(EXERCISE MATERIAL begins)

(** The least of a list does not depend on how often or where its
    elements occur. *)
Lemma minOf_same_elements l l' :
  l <> [] ->
  (forall y, In y l -> (y <? infinity)%float = true) ->
  (forall y, In y l <-> In y l') ->
  minOf l = minOf l'.
Proof.
  intros Hne Hl Hsame.
  assert (Hne' : l' <> []).
  { destruct l as [| y l]; [congruence |]. intros ->.
    destruct (proj1 (Hsame y) (or_introl eq_refl)). }
  assert (Hl' : forall y, In y l' -> (y <? infinity)%float = true)
    by (intros y Hy; apply Hl, Hsame, Hy).
  destruct (ExtremaFacts.minOf_isMin l Hne Hl) as [Hin _].
  destruct (ExtremaFacts.minOf_isMin l' Hne' Hl') as [Hin' _].
  assert (Hinf : num infinity) by discriminate.
  destruct (fold_min_least l infinity Hinf
              (fun y Hy => below_infinity_num y (Hl y Hy)))
    as (Hn & _ & Hleast).
  destruct (fold_min_least l' infinity Hinf
              (fun y Hy => below_infinity_num y (Hl' y Hy)))
    as (Hn' & _ & Hleast').
  fold (minOf l) in *. fold (minOf l') in *.
  pose proof (Hleast _ (proj2 (Hsame _) Hin')) as H1.
  pose proof (Hleast' _ (proj1 (Hsame _) Hin)) as H2.
  apply ftkey_inj; try assumption.
  destruct (ftkey (minOf l)) as [[a1 a2] a3],
           (ftkey (minOf l')) as [[b1 b2] b3].
  cbn [klt] in *. repeat f_equal; lia.
Qed.
(** * Hand-sign classifier, temporal stabilizer and round outcome

    A shallow embedding of

    - [classifySign] (src/assets/utils/classifySign.ts): geometric feature
      extraction from 21 hand landmarks followed by an ordered decision list,
      and the second, newer [classifySign] of the repository, with a hard
      and a soft thumb-outward bound, a retuned table [T], a borderline
      spock rule and a loose paper rule;
    - [stableGesture] (both versions of HandDetector.tsx): the sliding-window
      majority filter over raw labels;
    - [decideOutcome] (the game version of HandDetector.tsx): the
      rock-paper-scissors-lizard-spock win table.

    JavaScript numbers are modelled in exact arithmetic as real numbers:
    coordinates are finite reals, [Math.hypot] is the Euclidean norm, and the
    two infinities that initialise the bounding box are the [None] of an
    [option R].  Two things can go wrong in the embedding and are modelled as
    failure ([None]): reading a landmark that the array does not hold, and
    dividing by zero. *)

From Stdlib Require Import Reals Lra Lia List String ZArith Bool Arith.
Import ListNotations.

Set Implicit Arguments.

(** ** The failure monad *)

Definition bind {A B : Type} (m : option A) (k : A -> option B) : option B :=
  match m with
  | Some a => k a
  | None => None
  end.

Notation "v <- e ;; k" := (bind e (fun v => k))
  (at level 61, e at next level, right associativity).

(** ** Numbers *)

Module Num.
Local Open Scope R_scope.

(EXERCISE MATERIAL ends)

§ **EXERCISE AIM**: Could you reproduce exactly the lines of the entries above, from the one with "and a soft thumb-outward" through the one with "are modelled as", and nothing else?

§ **TASK RESPONSE**:
      and a soft thumb-outward bound, a retuned table [T], a borderline
      spock rule and a loose paper rule;
    - [stableGesture] (both versions of HandDetector.tsx): the sliding-window
      majority filter over raw labels;
    - [decideOutcome] (the game version of HandDetector.tsx): the
      rock-paper-scissors-lizard-spock win table.

    JavaScript numbers are modelled in exact arithmetic as real numbers:
    coordinates are finite reals, [Math.hypot] is the Euclidean norm, and the
    two infinities that initialise the bounding box are the [None] of an
    [option R].  Two things can go wrong in the embedding and are modelled as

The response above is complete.